Mr Coles said the only resolution to a rapidly escalating crisis would be for governments to step up to the plate to resolve it. “It’s a three-legged stool. You need the ports to be open, the receiving countries to be open and the flights to go between them. Depending on which part of the world you look at, one of those legs is broken.

“In Hong Kong you can do crew changes all day long,” he said, acknowledging last week’s move by the SAR Government to offer a seamless passage to and from ships through the hub. “But it is difficult to get the crew anywhere.”

There is now a desperate need for source countries to recognize that seafarers are citizens; and countries served by ships to acknowledge that seafarers are key workers, by providing airlines to fly them.

Equating the size of the task to “a massive ‘Berlin Airlift’, Mr Coles remarked “We have a national airline [Cathay Pacific] sitting on the ground with nowhere to go.”
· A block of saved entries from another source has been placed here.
Lemma server_error_spec (d : bson_doc AS) es cap :
  doc_holds d (encode_body es) cap -> reply_wf es ->
  make_server_error d =
    let* (_, code) := bson_value_as_int32 (default v_eod (first_value es (key "code"))) in
    let* what := utf8_member (default v_eod (first_value es (key "errmsg"))) in
    Done (server_error code what (encode_doc es)).
Proof.
  intros Hd Hw. unfold make_server_error.
  destruct (find_default d es cap "code" Hd Hw) as (i1 & -> & E1). ostep. rewrite E1. ostep.
  destruct (bson_value_as_int32 _) as [[okay code]| |]; [|done..]. ostep.
  destruct (find_default d es cap "errmsg" Hd Hw) as (i2 & -> & E2). ostep. rewrite E2. ostep.
  destruct (utf8_member _); [|done..]. ostep. rewrite (doc_bytes_holds _ _ _ Hd). done.
Qed.

Lemma body_error_spec (d : bson_doc AS) es cap :
  doc_holds d (encode_body es) cap -> reply_wf es ->
  refused (doc_size es) (_allocator d) \/ throw_if_body_error d = reply_error es.
Proof.
  intros Hd Hw. pose proof Hw as (Hwf & Hmax & Hr). unfold throw_if_body_error, reply_error.
  destruct (find_value d es cap Hd Hwf Hmax (key "ok")) as (it & -> & He & Hv). ostep. rewrite He. ostep.
  destruct (first_value es (key "ok")) as [v|] eqn:Eok; destruct Hv as [-> Hv]; [|by right].
  rewrite (Hv (Hr "ok"%string v Eok)). ostep. destruct (bson_value_as_bool v) as [[]| |]; [by right| |by right..].
  ostep. pose proof (holds_data _ _ _ Hd). pose proof (holds_base_pos _ _ _ Hd).
  destruct (copy_spec (doc_buf d) (_bson_document_data d) (encode_body es) (_allocator d))
    as [Href | (d' & cap' & Ec & Hd')].
  - lia.
  - by eapply holds_at.
  - unfold doc_size in Hmax. lia.
  - left. unfold doc_size. by replace (4 + zlen (encode_body es) + 1) with (5 + zlen (encode_body es)) by lia.
  - right. unfold _bson_copy_doc, bson_doc_get_allocator. rewrite Ec. ostep.
    rewrite (server_error_spec d' es cap' Hd' Hw).
    destruct (bson_value_as_int32 _) as [[okay code]| |]; [|done..]. ostep. by destruct (utf8_member _).
Qed.
End ReplySpec.

(** ** Claims *)

(** The exception of the first section that is an error. *)
Fixpoint first_error (ess : list (list element)) : outcome (option exn) :=
  match ess with
  | [] => Done None
  | es :: ess =>
      let* r := reply_error es in
      match r with Some e => Done (Some e) | None => first_error ess end
  end.

Section Claims.
Context {AS : Type} {HA : Allocator AS} {HOK : AllocatorOk AS}.

(** The document holds the elements, and there is memory for a copy. *)
Definition reply_holds (es : list element) (d : bson_doc AS) : Prop :=
  (exists cap, doc_holds d (encode_body es) cap) /\ reply_wf es /\ ~ refused (doc_size es) (_allocator d).

Lemma message_error_spec ess ds : Forall2 reply_holds ess ds ->
  throw_if_sections_error (map body_of ds) = first_error ess.
Proof.
  induction 1 as [|es d ess ds ((cap & Hd) & Hw & Hn) _ IH]; [done|]. simpl.
  destruct (body_error_spec d es cap Hd Hw) as [Hr | ->]; [done|].
  destruct (reply_error es) as [[e|]| |]; [done | exact IH | done..].
Qed.

(** C18. Checked replies: a [checking_client] passes on what its client throws; a
    reply is returned when no section has a false [ok] member, and otherwise
    becomes the exception of the first such section, with the code and message
    of the server. *)
Theorem checking_request_spec {C M} `{ClientInterface C M (any_message AS)} msg (c c' : C) r :
  request msg c = Done (c', r) ->
  match r with
  | inl e => checking_request msg c = Done (c', inl e)
  | inr resp => forall ess ds, sections (content resp) = map body_of ds -> Forall2 reply_holds ess ds ->
      checking_request msg c =
        let* err := first_error ess in
        Done (c', match err with Some e => inl e | None => inr resp end)
  end.
Proof.
  intros E. unfold checking_request, co_await, lift. rewrite E. ostep. destruct r as [e|resp]; [done|].
  intros ess ds Es Hds. unfold throw_if_message_error. rewrite Es, (message_error_spec ess ds Hds).
  by destruct (first_error ess) as [[e|]| |].
Qed.

(** A client in which every request counts. *)
Definition counts {C M R} `{ClientInterface C M R} (count : C -> Z) : Prop :=
  forall msg c c' r, request msg c = Done (c', r) -> count c' = count c + 1.

Lemma retry_loop_count {C M} `{ClientInterface C M (any_message AS)} count (Hc : counts count) msg fuel :
  forall tries c c' r, retry_loop fuel msg tries c = Done (c', r) -> Z.max 1 tries <= Z.of_nat fuel ->
  r <> inr None /\ 1 <= count c' - count c <= Z.max 1 tries /\
  forall e, r = inl e -> is_system_error e = true -> count c' - count c = Z.max 1 tries.
Proof.
  induction fuel as [|fuel IH]; intros tries c c' r; [lia|]. simpl.
  destruct (request msg c) as [[c1 r1]| |] eqn:E; [|done..]. ostep. apply Hc in E.
  intros Hrun Hf. destruct r1 as [err|reply].
  2:{ injection Hrun as <- <-. split_and!; [done|lia|lia|done]. }
  destruct (is_system_error err) eqn:Es.
  2:{ injection Hrun as <- <-. split_and!; [done|lia|lia|]. intros e [= <-]. congruence. }
  destruct (tries =? INT32_MIN); [done|]. destruct (Z.ltb_spec (tries - 1) 1).
  - injection Hrun as <- <-. split_and!; [done|lia|lia|]. intros; lia.
  - destruct (IH _ _ _ _ Hrun ltac:(lia)) as (Hn & Hb & He). split_and!; [done|lia|lia|].
    intros e He1 He2. specialize (He e He1 He2). lia.
Qed.

(** Retrying: a [retrying_client] makes at least one attempt and at most as many
    as configured; it gives up with a system error only after the last of them,
    and a failed allocation is not retried. *)
Theorem retry_attempts {C M} `{ClientInterface C M (any_message AS)} count msg (self self' : retrying_client C) r :
  counts count -> retrying_request msg self = Done (self', r) ->
  let attempts := count (rc_client self') - count (rc_client self) in
  r <> inr None /\ 1 <= attempts <= Z.max 1 (_n_tries self) /\
  forall e, r = inl e -> is_system_error e = true -> attempts = Z.max 1 (_n_tries self).
Proof.
  intros Hc. unfold retrying_request.
  destruct (retry_loop _ msg (_n_tries self) (rc_client self)) as [[c r']| |] eqn:E; [|done..].
  intros [= <- <-]. simpl. eapply (retry_loop_count count Hc); [exact E | lia].
Qed.
End Claims.

Section Numbered.
Context {ST AS B : Type} {HS : Stream ST} {HSOK : StreamOk ST}.
Context {HA : Allocator AS} {HOK : AllocatorOk AS} {HB : DynamicBuffer B}.
Context (dynamic_buffer : list byte -> B).

(** Request ids: each request of a client carries the counter of the client as
    its id and increments it, whether or not the request succeeds. *)
Theorem client_request_numbered vs Bs (c c' : client ST AS) r :
  Forall2 shows vs Bs -> message_size Bs <= INT32_MAX -> is_i32 (_request_id c) ->
  client_request dynamic_buffer (mk_op_msg (map mk_body vs)) c = Done (c', r) ->
  _request_id c' = _request_id c + 1 /\ is_i32 (_request_id c') /\
  (outgoing (w_stream (c_world c')) =
     outgoing (w_stream (c_world c)) ++ message_bytes (_request_id c) Bs \/
   exists ec, r = inl (stream_error ec)).
Proof.
  intros Hv Hm Hi. unfold client_request. destruct (Z.eqb_spec (_request_id c) INT32_MAX); [done|].
  unfold co_await at 1.
  destruct (send_spec vs Bs (_request_id c) (c_world c) Hv Hm Hi) as (w1 & r1 & -> & H1). ostep.
  destruct r1 as [e|[]].
  - destruct H1 as (ec & ->). ostep. intros [= <- <-]. simpl. unfold is_i32 in *. split_and!; [lia..|eauto].
  - destruct (recv_message dynamic_buffer w1) as [[w2 r2]| |] eqn:E; [|done..]. ostep.
    apply recv_keeps in E. destruct r2 as [e|[reply|]]; [| |done]; intros [= <- <-]; simpl;
      unfold is_i32 in *; split_and!; try lia; left; congruence.
Qed.
End Numbered.

(** ** Witnesses *)

Lemma client_counts {ST AS B M} `{Stream ST} `{Allocator AS} `{DynamicBuffer B} `{MessageType M}
  (db : list byte -> B) :
  @counts _ M (any_message AS) (client_request db) (_request_id (ST := ST)).
Proof.
  intros msg c c' r. unfold request, client_request. destruct (_ =? _); [done|].
  destruct (co_await _ _ _) as [[w r']| |]; [|done..]. ostep.
  destruct r' as [e|[reply|]]; [| |done]; by intros [= <- _].
Qed.

#[export] Instance pipe_client
  : ClientInterface (client pipe arena) (op_msg_message (body_section bson_view)) (any_message arena) :=
  client_request whole_buffer.

Definition ping : op_msg_message (body_section bson_view) :=
  mk_op_msg [mk_body (mk_view (mk_block 4096 (frame sample_body)) 4096)].

(** Witness of [retry_attempts]: the peer is gone. *)
Lemma retry_attempts_witness :
  exists self', retrying_request ping (mk_retrying (mk_client (pipe_world []) 0) 3) =
      Done (self', inl (stream_error error_eof)) /\ _request_id (rc_client self') = 3.
Proof.
  destruct (retrying_request ping (mk_retrying (mk_client (pipe_world []) 0) 3)) as [[self' r]| |] eqn:E.
  - destruct (retry_attempts _request_id ping (mk_retrying (mk_client (pipe_world []) 0) 3) self' r)
      as (_ & _ & H).
    + exact (client_counts whole_buffer).
    + exact E.
    + assert (r = inl (stream_error error_eof)) as -> by (vm_compute in E; injection E as _ <-; reflexivity).
      exists self'. split; [reflexivity|]. specialize (H _ eq_refl eq_refl). simpl in H. lia.
  - vm_compute in E. discriminate E.
  - vm_compute in E. discriminate E.
Defined.

(** Witness of [client_request_numbered]. *)
Lemma client_request_numbered_witness :
  exists c' r, client_request whole_buffer ping (mk_client (pipe_world []) 41) = Done (c', r) /\
    _request_id c' = 42.
Proof.
  destruct (client_request whole_buffer ping (mk_client (pipe_world []) 41)) as [[c' r]| |] eqn:E.
  - exists c', r. split; [reflexivity|].
    destruct (client_request_numbered whole_buffer [mk_view (mk_block 4096 (frame sample_body)) 4096]
      [sample_body] (mk_client (pipe_world []) 41) c' r) as (H & _ & _).
    + constructor; [|constructor]. split; [discriminate|]. split; [|vm_compute; discriminate].
      apply bytes_at_check. vm_compute. reflexivity.
    + vm_compute. discriminate.
    + split; vm_compute; discriminate.
    + exact E.
    + exact H.
  - vm_compute in E. discriminate E.
  - vm_compute in E. discriminate E.
Defined.

(** A refusal of the server. *)
Definition refusal : list element :=
  [(key "ok", v_int32 0); (key "code", v_int32 13); (key "errmsg", v_utf8 (key "no"))].

Definition refused_reply : list byte := message_bytes 7 [encode_body refusal].

Lemma first_value_all es k v :
  Forall (fun kv => Codec.readable (snd kv)) es -> first_value es k = Some v -> Codec.readable v.
Proof.
  unfold first_value. intros Hr Hf. destruct (List.find _ es) as [[k' w]|] eqn:E; [|done].
  injection Hf as <-. apply List.find_some in E as [Hin _]. rewrite List.Forall_forall in Hr. by apply (Hr (k', w)).
Qed.

Lemma refusal_wf : reply_wf refusal.
Proof.
  assert (Forall (fun kv => elem_wf kv /\ Codec.readable (snd kv)) refusal) as H.
  { unfold refusal, elem_wf, Codec.readable. repeat (apply Forall_cons; split); try apply Forall_nil; simpl;
      split_and?; first [done | by vm_compute | by apply (bool_decide_unpack _); vm_compute]. }
  split; [|split; [by vm_compute|]]; [|intros k v; apply first_value_all];
    (eapply Forall_impl; [exact H|]; naive_solver).
Qed.

(** Witness of [checking_request_spec]. *)
Lemma checking_request_witness :
  exists c', checking_request ping (mk_client (pipe_world refused_reply) 0) =
    Done (c', inl (server_error 13 (key "no") (encode_doc refusal))).
Proof.
  destruct (request ping (mk_client (pipe_world refused_reply) 0)) as [[c' r]| |] eqn:E.
  2,3: vm_compute in E; discriminate E.
  pose proof (checking_request_spec ping _ c' r E) as H. vm_compute in E. injection E as <- <-.
  set (d := mk_doc 68 (mk_block 64 (le32 38 ++ encode_doc refusal)) (mk_arena 42 4054)).
  eexists. rewrite (H [refusal] [d]); [vm_compute; reflexivity | vm_compute; reflexivity |]. clear H.
  constructor; [|constructor]. split; [|split; [exact refusal_wf|]].
  - exists 38. split; [exists []; split; vm_compute; reflexivity | vm_compute; discriminate | reflexivity |
      vm_compute; discriminate].
  - intros (d0 & Hd). vm_compute in Hd. discriminate Hd.
Defined.

(** A refusal without a message: the member of the union that is read is not the
    one of the value. *)
Theorem missing_errmsg_undefined :
  checking_request ping
    (mk_client (pipe_world (message_bytes 7 [encode_body [(key "ok", v_int32 0)]])) 0) = Undef.
Proof. by vm_compute. Qed.

(** A reply with two sections stops the process. *)
Theorem two_sections_terminate :
  simple_request ping
    (mk_client (pipe_world (message_bytes 7 [sample_body; sample_body])) 0) = Abort.
Proof. by vm_compute. Qed.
Against incredible odds, ship managers have found ways and means to repatriate around 30,000 seafarers in the past three months. But this is just scratching the surface, Mr Coles said.

“If the numbers are right, and I think they are, we need to repatriate around 100,000 seafarers per month. You can see the problem. The ITF announcement will resolve nothing because we cannot magic all the crew on an airplane tomorrow.”

In response to a blockade imposed by the USSR on June 24,1948 the Berlin Airlift involved the US and the UK airlifting food and fuel to Berlin from Allied airbases in West Germany. The crisis ended on May 12, 1949.

Source:hongkongmaritimehub
The opinions expressed herein are the author's and not necessarily those of The Xinde Marine News.